Knowing I had very little time for anything structured, at one stage I opted to piss on some hornets’ nests. Y’know, test the response times of the local FND po-pos. My arsenal was as follows: a sniper with blast rounds, AK-47 with armour piercers, a 400 RPM nailgun, and a scoped, full-auto pistol with a magazine big enough to make it look like a right angle set-square. I also rode in an old Caddy turned into a technical. Oh, and my get-out-of-jerks free card was a Supremo Backpack that could explode a ring of fire out around me. Excuse the pun, but I had an absolute blast. Exaggerated fire propagation, armoured enemies that required specific gun selection, plus super responsive backup units – they all made for incredibly chaotic encounters.

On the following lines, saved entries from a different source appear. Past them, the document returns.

(** C5. The queue is first in, first out throughout the run: at every
    moment the values put so far are the values got so far, in the same
    order, followed by what the queue still holds; so the k-th value got is
    the k-th value put. *)
Theorem fifo_order (sch : list tid) (tr : trace) (s : state)
  (H : exec sch init = Some (tr, s)) :
  puts tr = gets tr ++ Queue.items (queue s) /\
  forall k x, nth_error (gets tr) k = Some x -> nth_error (puts tr) k = Some x.
Proof.
  pose proof (exec_fifo _ _ _ _ H) as E. simpl in E.
  split; [exact E|].
  intros k x Hk. rewrite E. rewrite nth_error_app1; [exact Hk|].
  apply nth_error_Some. congruence.
Qed.

Lemma fifo_order_witness :
  puts (firstn 24 serial_trace) = gets (firstn 24 serial_trace) ++ [2; 3; 4].
Proof.
  refine (proj1 (fifo_order (firstn 24 serial_schedule) (firstn 24 serial_trace)
                   (mkState MJoinConsumer Finished (Running (CPrint 1))
                      (Queue.mk 0 [2; 3; 4]) (firstn 6 ten_lines)) _)).
  vm_compute; reflexivity.
Defined.

(** C6. The script is deterministic.  At every moment of every run at most
    one thread has a move, so the scheduler has no choice to make; any two
    runs that reach the end took the same moves and wrote the same lines to
    standard output. *)
Theorem output_deterministic :
  (forall sch tr s,
      exec sch init = Some (tr, s) -> (List.length (enabled s) <= 1)%nat) /\
  (forall sch1 tr1 s1 sch2 tr2 s2,
      exec sch1 init = Some (tr1, s1) -> halted s1 = true ->
      exec sch2 init = Some (tr2, s2) -> halted s2 = true ->
      stdout s1 = stdout s2 /\ tr1 = tr2 /\ sch1 = sch2).
Proof.
  split.
  - intros sch tr s H. by_serial H ltac:(vm_compute; lia).
  - intros sch1 tr1 s1 sch2 tr2 s2 H1 Hh1 H2 Hh2.
    destruct (complete_run _ _ _ H1 Hh1) as (-> & -> & ->).
    destruct (complete_run _ _ _ H2 Hh2) as (-> & -> & ->).
    repeat split.
Qed.

Lemma output_deterministic_witness :
  (List.length (enabled final) <= 1)%nat /\ stdout final = stdout final.
Proof.
  split.
  - apply (proj1 output_deterministic serial_schedule serial_trace final).
    vm_compute; reflexivity.
  - apply (proj2 output_deterministic serial_schedule serial_trace final
             serial_schedule serial_trace final);
      vm_compute; reflexivity.
Defined.

(** C7. Once the consumer has finished, the queue holds nothing, and
    [empty] called on it then answers [True]. *)
Theorem queue_empty_after_consumer (sch : list tid) (tr : trace) (s : state)
  (H : exec sch init = Some (tr, s)) (Hc : cpc s = Finished) :
  Queue.items (queue s) = [] /\ Queue.empty (queue s) = true.
Proof.
  revert Hc. by_serial H settle.
Qed.

Lemma queue_empty_after_consumer_witness :
  Queue.items (queue final) = [] /\ Queue.empty (queue final) = true.
Proof.
  apply (queue_empty_after_consumer serial_schedule serial_trace final);
    vm_compute; reflexivity.
Defined.

(** C8. Both threads and the script come to an end.  No feasible schedule
    has more than thirty-six moves, and each can be carried on to the state
    in which the main thread is done and both threads are finished, where
    nothing can move.  The producer is finished only after exactly the five
    puts, the consumer only after exactly five gets; the consumer's loop
    ends at the first [empty] that answers [True] and goes on to [get]
    otherwise. *)
Theorem run_terminates :
  (forall sch tr s,
      exec sch init = Some (tr, s) ->
      (List.length sch <= 36)%nat /\
      (exists rest, exec (sch ++ rest) init = Some (serial_trace, final)) /\
      (ppc s = Finished -> puts tr = [0; 1; 2; 3; 4]) /\
      (cpc s = Finished -> List.length (gets tr) = 5%nat)) /\
  (halted final = true /\
   mpc final = MDone /\ ppc final = Finished /\ cpc final = Finished) /\
  (forall s e s1,
      cpc s = Running CWhile -> consumer s = Some (e, s1) ->
      e = EEmpty (Queue.empty (queue s)) /\
      cpc s1 = (if Queue.empty (queue s) then Finished else Running CGet)).
Proof.
  split; [|split].
  - intros sch tr s H. split; [|split].
    + destruct (exec_serial _ _ _ H) as (k & Hk & ->).
      rewrite length_firstn. lia.
    + destruct (exec_serial _ _ _ H) as (k & Hk & ->).
      exists (skipn k serial_schedule). rewrite firstn_skipn. exact serial_run.
    + by_serial H settle.
  - repeat split.
  - intros s e s1 Hc Hs. unfold consumer in Hs. rewrite Hc in Hs.
    inversion Hs; subst; clear Hs. simpl.
    split; [reflexivity|]. now destruct (Queue.empty (queue s)).
Qed.

Lemma run_terminates_witness :
  (List.length (firstn 20 serial_schedule) <= 36)%nat /\
  puts serial_trace = [0; 1; 2; 3; 4] /\
  cpc (mkState MJoinConsumer Finished Finished Queue.new ten_lines) = Finished.
Proof.
  split; [|split].
  - refine (proj1 (proj1 run_terminates (firstn 20 serial_schedule)
                     (firstn 20 serial_trace) _ _)).
    vm_compute; reflexivity.
  - refine (proj1 (proj2 (proj2 (proj1 run_terminates serial_schedule
                                   serial_trace final _))) _);
      vm_compute; reflexivity.
  - refine (proj2 (proj2 (proj2 run_terminates)
                     (mkState MJoinConsumer Finished (Running CWhile) Queue.new ten_lines)
                     _ _ _ _));
      vm_compute; reflexivity.
Defined.

(** C9. Putting into the queue always succeeds.  The queue keeps the bound
    0 it was created with, which means no bound, so at every moment of
    every run a [put] of any value goes through at once and appends the
    value; the producer, while it runs, always has a move, and the main
    thread never raises. *)
Theorem put_always_succeeds (sch : list tid) (tr : trace) (s : state)
  (H : exec sch init = Some (tr, s)) :
  Queue.maxsize (queue s) = 0 /\
  (forall x,
      Queue.put (queue s) x =
      Some {| Queue.maxsize := 0; Queue.items := Queue.items (queue s) ++ [x] |}) /\
  (forall pc, ppc s = Running pc -> exists e s1, producer s = Some (e, s1)) /\
  mpc s <> MRaised.
Proof.
  pose proof (exec_maxsize _ _ _ _ H) as Hm. simpl in Hm.
  assert (Hput : forall x,
             Queue.put (queue s) x =
             Some {| Queue.maxsize := 0; Queue.items := Queue.items (queue s) ++ [x] |}).
  { intros x. rewrite put_unbounded by lia. now rewrite Hm. }
  split; [exact Hm|]. split; [exact Hput|]. split.
  - intros pc Hp. unfold producer. rewrite Hp. destruct pc as [i|i|i].
    + destruct (i <? 5); eauto.
    + rewrite Hput. eauto.
    + eauto.
  - by_serial H settle.
Qed.

Lemma put_always_succeeds_witness :
  Queue.put (Queue.mk 0 [0; 1]) 7 = Some (Queue.mk 0 [0; 1; 7]).
Proof.
  refine (proj1 (proj2 (put_always_succeeds (firstn 7 serial_schedule)
                          (firstn 7 serial_trace)
                          (mkState MJoinProducer (Running (PFor 2)) NotStarted
                             (Queue.mk 0 [0; 1]) (firstn 2 ten_lines)) _)) 7).
  vm_compute; reflexivity.
Defined.

(** C10. Every [get] is the consumer's and follows at once an [empty] of
    the consumer that answered [False]; while the consumer runs it is the
    only thread with a move; so whenever the consumer stands at [get] the
    queue holds a value and [get] returns it without waiting.  Started on
    an empty queue, the consumer makes one move, the [empty] that answers
    [True], prints nothing and is finished. *)
Theorem get_never_waits :
  (forall sch tr s,
      exec sch init = Some (tr, s) ->
      (cpc s = Running CGet ->
       exists x q, Queue.get (queue s) = Some (x, q)) /\
      (forall pc, cpc s = Running pc -> enabled s = [Consumer]) /\
      (forall n t x,
          nth_error tr n = Some (t, EGet x) ->
          t = Consumer /\
          exists m, n = S m /\ nth_error tr m = Some (Consumer, EEmpty false))) /\
  (forall s,
      mpc s = MStartConsumer -> cpc s = NotStarted ->
      Queue.items (queue s) = [] ->
      exec [Main; Consumer; Main] s =
      Some ([(Main, EStart Consumer); (Consumer, EEmpty true); (Main, EJoin Consumer)],
            mkState MDone (ppc s) Finished (queue s) (stdout s))).
Proof.
  split.
  - intros sch tr s H. split; [|split].
    + by_serial H ltac:(settle; eauto).
    + by_serial H settle.
    + pose proof (exec_serial_trace _ _ _ H) as ->.
      intros n t x Hn. apply nth_error_firstn_Some in Hn. destruct Hn as [Hn Hlt].
      do 36 (destruct n as [|n];
             [cbn in Hn;
              first [ discriminate
                    | inversion Hn; subst;
                      split; [reflexivity|]; eexists; split; [reflexivity|];
                      rewrite nth_error_firstn;
                      match goal with
                      | |- (if ?b then _ else _) = _ =>
                          replace b with true by (symmetry; apply Nat.ltb_lt; lia)
                      end; reflexivity ]|]).
      destruct n; discriminate.
  - intros s Hm Hc Hq. destruct s as [m p c q out]. simpl in *. subst.
    apply empty_items in Hq. cbn. unfold consumer, main. cbn. rewrite Hq. reflexivity.
Qed.

Lemma get_never_waits_witness :
  (exists x q, Queue.get (Queue.mk 0 [3; 4]) = Some (x, q)) /\
  exec [Main; Consumer; Main]
       (mkState MStartConsumer Finished NotStarted Queue.new []) =
  Some ([(Main, EStart Consumer); (Consumer, EEmpty true); (Main, EJoin Consumer)],
        mkState MDone Finished Finished Queue.new []).
Proof.
  split.
  - refine (proj1 (proj1 get_never_waits (firstn 29 serial_schedule)
                     (firstn 29 serial_trace)
                     (mkState MJoinConsumer Finished (Running CGet)
                        (Queue.mk 0 [3; 4]) (firstn 8 ten_lines)) _) _);
      vm_compute; reflexivity.
  - refine (proj2 get_never_waits
              (mkState MStartConsumer Finished NotStarted Queue.new []) _ _ _);
      vm_compute; reflexivity.
Defined.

In claustrophobic fort sieges where I tried to camp on doorways, I was taxed by multiple shotgun foes who’d blitz in, stagger me with a gun-butt attack, and one of their colleagues would just coup de grace my face off. I fared just as poorly in outdoor brouhahas where I tried to sideways strafe incoming enemy jeeps, yell ‘Toro!’ and cap the hapless driver. In FC6, kamikaze drivers will more likely roadkill your arse, or the dude behind the wheel will casually drive-by you with his sidearm.
Basically, go in expecting to use the old cheese tactics from FC5, and you may get a date with a death screen.
Couple those noticeable upgrades in AI aggressiveness with the aforementioned picturesque setting, magnetic antagonist, and a wealth of new progression wrinkles, and Far Cry 6 is a holiday worth booking. Whether all those things – and whatever else I haven’t seen – add up to a sequel that’s as revolutionary as the subject matter, remains to be seen. But this is a great start.
Numbered sequels (and half sequels every gap year) can sometimes have a debilitating effect on fans of a franchise, but playing Far Cry 6 went down like a mainline shot of Viviro to my veins. It’s a potent cocktail, mixed with the tastiest ingredients from yesteryear and some intoxicating new twists, topped with the prettiest umbrellas new-gen GPUs can provide. I’ve taken a speculative sip. Now I want to guzzle down the rest.
Far Cry 6 will release on October 7 on PS5, PS54 Xbox Series X&S, Xbox One, PC, Stadia and Amazon Luna.